My clients sometimes report that — although they felt ready to give a talk or speak up in a meeting — when the time came, their minds went blank.
This is what they experienced. And yet, anyone who’s ever tried to meditate knows that there’s no such thing as a truly blank mind. There’s always something going on in our heads.
So I’ll ask my clients,
OK, you felt like your mind was blank. But was there actually a thought that went along with that feeling?
Absolutely not, people tell me.
They weren’t thinking anything.
Their minds were COMPLETELY BLANK.
When “Your Mind Goes Blank,” You’re Probably Having an Uncomfortable Thought
My theory is that your “blank mind” is actually blanketing a thought that’s too uncomfortable or unpleasant to be acknowledged. So I give my clients a challenge like this one:
I’m going to share some things that you might have been thinking when your mind went blank, and you tell me if any of them sound familiar.

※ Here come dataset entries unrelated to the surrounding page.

(** * Keysight B1500 driver: command layer, registry and IV staircase sweep

    A shallow embedding of [KeysightB1500_base.py]: the mainframe class
    [KeysightB1500] (post-write error poll, module registry, mode and format
    queries, integration-time setup) and the sweep parameter
    [IVSweepMeasurement.get_raw].

    Python values are modelled as follows: [int] is [Z], [float] is a
    primitive binary64 [float], [str] is [string], a [dict] used as a map is
    a [gmap], an exception is a constructor of [exn], and a method that
    talks to the instrument is a state transformer over [World]. *)

From Stdlib Require Import ZArith List String Ascii Bool.
From Stdlib Require Import PrimFloat SpecFloat FloatOps.
From stdpp Require Import base option list gmap strings pretty.

Import ListNotations.
Set Warnings "-inexact-float".
Local Open Scope string_scope.
Local Open Scope Z_scope.

(** ** Python exceptions and results *)

Inductive exn : Type :=
  | ValueError (msg : string)
  | RuntimeError (msg : string)
  | Exception (msg : string)
  | KeyError (key : Z)
  | ZeroDivisionError
  | OverflowError
  | NotImplementedError (msg : string)
  (** raised by the collaborators outside this file: the VISA transport
      (I/O failure, timeout), the message builder, the response parser *)
  | VisaIOError (msg : string)
  | ForeignError (origin msg : string).

Inductive result (A : Type) : Type :=
  | Ok (a : A)
  | Raise (e : exn).
Arguments Ok {A} a.
Arguments Raise {A} e.

Definition is_ok {A} (r : result A) : bool :=
  match r with Ok _ => true | Raise _ => false end.

Definition rbind {A B} (r : result A) (k : A -> result B) : result B :=
  match r with Ok a => k a | Raise e => Raise e end.

(** [list(map(f, xs))]: the first element on which [f] raises decides. *)
Fixpoint rmap {A B} (f : A -> result B) (xs : list A) : result (list B) :=
  match xs with
  | [] => Ok []
  | x :: xs' =>
      rbind (f x) (fun y => rbind (rmap f xs') (fun ys => Ok (y :: ys)))
  end.

(** ** Python numbers *)

Module PyNum.

(** [float(z)] for an [int] [z]: rounding to nearest even; an integer
    beyond the binary64 range raises [OverflowError]. *)
Definition Z2F (z : Z) : float := SF2Prim (binary_normalize 53 1024 z 0 false).

Definition float_of_int (z : Z) : result float :=
  let f := Z2F z in
  if is_infinity f then Raise OverflowError else Ok f.

(** [a / b] on two [int]s: the correctly rounded quotient.  The quotient
    is taken with 64 extra bits and a sticky bit, so that the single
    rounding of [binary_normalize] is the rounding of the exact value; a
    zero quotient takes the sign of the operands. *)
Definition int_true_divide (a b : Z) : result float :=
  if b =? 0 then Raise ZeroDivisionError
  else
    let k := Z.log2_up (Z.abs b) + 64 in
    let n := Z.abs a * 2 ^ k in
    let q := n / Z.abs b in
    let sticky := if n mod Z.abs b =? 0 then 0 else 1 in
    let m := 2 * q + sticky in
    let neg := xorb (a <? 0) (b <? 0) in
    let f := SF2Prim (binary_normalize 53 1024 (if neg then - m else m)
                                       (- (k + 1)) neg) in
    if is_infinity f then Raise OverflowError else Ok f.

(** [x * n] and [n * x] for a [float] [x] and an [int] [n]. *)
Definition mul_float_int (x : float) (n : Z) : result float :=
  rbind (float_of_int n) (fun fn => Ok (PrimFloat.mul x fn)).

Definition mul_int_float (n : Z) (x : float) : result float :=
  rbind (float_of_int n) (fun fn => Ok (PrimFloat.mul fn x)).

(** [max(a, b)]: the first argument unless the second is greater. *)
Definition max (a b : float) : float :=
  if PrimFloat.ltb a b then b else a.

(** [int(x)] for a [float] [x]: truncation toward zero. *)
Definition int_of_float (x : float) : result Z :=
  match Prim2SF x with
  | S754_zero _ => Ok 0
  | S754_infinity _ => Raise OverflowError
  | S754_nan => Raise (ValueError "cannot convert float NaN to integer")
  | S754_finite s m e =>
      let mag := if 0 <=? e then Z.shiftl (Z.pos m) e
                 else Z.shiftr (Z.pos m) (- e) in
      Ok (if s then - mag else mag)
  end.

End PyNum.

(** ** Python strings *)

Module PyStr.

Definition newline : ascii := "010"%char.

(** [str.isspace] on the ASCII range. *)
Definition is_space (c : ascii) : bool :=
  let n := nat_of_ascii c in
  ((9 <=? n) && (n <=? 13) || (28 <=? n) && (n <=? 32))%nat.

Definition is_digit (c : ascii) : bool :=
  let n := nat_of_ascii c in ((48 <=? n) && (n <=? 57))%nat.

Definition digit_value (c : ascii) : Z := Z.of_nat (nat_of_ascii c) - 48.

Fixpoint lstrip (s : string) : string :=
  match s with
  | String c s' => if is_space c then lstrip s' else s
  | EmptyString => EmptyString
  end.

(** [rstrip]: a character is kept when something that is kept follows. *)
Fixpoint rstrip (s : string) : string :=
  match s with
  | EmptyString => EmptyString
  | String c s' =>
      match rstrip s' with
      | EmptyString => if is_space c then EmptyString else String c EmptyString
      | t => String c t
      end
  end.

Definition strip (s : string) : string := rstrip (lstrip s).

(** Decimal digits with single underscores between them. *)
Fixpoint digits (s : string) (acc : Z) (after_digit : bool) : option Z :=
  match s with
  | EmptyString => if after_digit then Some acc else None
  | String c s' =>
      if is_digit c then digits s' (10 * acc + digit_value c) true
      else if Ascii.eqb c "_" then
             if after_digit then digits s' acc false else None
      else None
  end.

Definition invalid_literal : exn :=
  ValueError "invalid literal for int() with base 10".

(** [int(s)] for a [str] [s]: surrounding whitespace, an optional sign,
    decimal digits. *)
Definition int (s : string) : result Z :=
  let of_digits (neg : bool) (t : string) :=
    match digits t 0 false with
    | Some n => Ok (if neg then - n else n)
    | None => Raise invalid_literal
    end in
  match strip s with
  | String "-" t => of_digits true t
  | String "+" t => of_digits false t
  | t => of_digits false t
  end.

(** [s.split(sep)] for a one-character separator. *)
Fixpoint split (sep : ascii) (s : string) : list string :=
  match s with
  | EmptyString => [EmptyString]
  | String c s' =>
      if Ascii.eqb c sep then EmptyString :: split sep s'
      else match split sep s' with
           | t :: ts => String c t :: ts
           | [] => [String c EmptyString]
           end
  end.

Fixpoint drop (n : nat) (s : string) : string :=
  match n, s with
  | S n', String _ s' => drop n' s'
  | _, _ => s
  end.

(** [t in s] *)
Fixpoint contains (t s : string) : bool :=
  String.prefix t s ||
  match s with
  | String _ s' => contains t s'
  | EmptyString => false
  end.

End PyStr.

(** ** The two tagged-field regular expressions

    [re.search('TAG(?P<a>.*?),(?P<b>.*?)(;|$)', response)] with [TAG] one of
    [MM], [FMT].  [.] is any character but a newline, [*?] takes as few
    characters as the rest of the pattern allows, [$] is the end of the
    string or the position before a final newline, and [search] tries the
    start positions from left to right. *)

Module Re.
Import PyStr.

(** [$] *)
Definition at_end (s : string) : bool :=
  match s with
  | EmptyString => true
  | String c EmptyString => Ascii.eqb c newline
  | _ => false
  end.

(** [(;|$)] *)
Definition at_terminator (s : string) : bool :=
  match s with
  | String ";" _ => true
  | _ => at_end s
  end.

(** [(?P<b>.*?)(;|$)] from [s], the group so far being [acc]. *)
Fixpoint second_group (s acc : string) : option string :=
  if at_terminator s then Some acc
  else match s with
       | String c s' =>
           if Ascii.eqb c newline then None
           else second_group s' (String.append acc (String c EmptyString))
       | EmptyString => None
       end.

(** [(?P<a>.*?),(?P<b>.*?)(;|$)] from [s]: at a comma the rest is tried,
    and on its failure the comma joins the first group. *)
Fixpoint first_group (s acc : string) : option (string * string) :=
  match s with
  | EmptyString => None
  | String c s' =>
      let extend :=
        if Ascii.eqb c newline then None
        else first_group s' (String.append acc (String c EmptyString)) in
      if Ascii.eqb c "," then
        match second_group s' EmptyString with
        | Some b => Some (acc, b)
        | None => extend
        end
      else extend
  end.

Definition match_here (tag s : string) : option (string * string) :=
  if String.prefix tag s
  then first_group (drop (String.length tag) s) EmptyString
  else None.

Here are some of the thoughts I suggest:
- “The minute I open my mouth, everyone’s going to know that I’m a total phony.” [This is called imposter syndrome. It’s a real thing, and tons of people experience it.]
- “Other people know more about this topic than I do, so I’m not the best person to talk about it.“
- “The talk I’m about to give will be a complete failure, and I’ll never live down the humiliation.”
- “I should be able to do this [give a talk or make a comment], but I’m really nervous so there must be something wrong with me.”
- “Whether I give a good talk or not, everyone will hate me for showing off,” etc.
And here’s what happens:
People who, just moments earlier were positive that they had no thought can easily pick the thought they were having out of this line-up of possibilities.
That’s because self-critical thoughts are always hovering near the surface.
It’s just that, sometimes, we don’t hear them.
You Can’t Fight a “Blank Mind,” But You Can Push Back On Inaccurate Thoughts
Why is it worth unmasking the “blanked out” thought?
Because that’s what’s messing up your public speaking!
When your mind goes blank, it’s like being stuck in a room with no doors and no windows; there’s no obvious way out. But when your enemy is a negative thought, the way out is to reject what you’re thinking!
You can do this in lots of ways. Try:
- Reassuring self-talk (“I’m very qualified to discuss this topic”);
- Focusing on something besides yourself (“My team is counting on me to deliver this update, and I’m not going to let them down”);
- Connecting to your audience (“These people look friendly, and it’s going to be OK”);
- Using meditation, yoga, or calming breaths to center yourself;
- Screaming at the nasty little voice in your head (I’ve done this); and
- “Just” ignoring it, as discussed in this post about how fear of public speaking is like having (or can be triggered by) a fractured foot!
Whatever method of combat you choose (and there are more suggestions in the You May Also Want to Read… section, below), remember that you can fight back against inaccurate, negative thoughts, and go on to give a great talk.
And if, someday, your mind goes blank, be assured that a negative thought is lurking below that blank surface.
Dig out that thought, kick it to the curb, and go on to enjoy your public speaking success!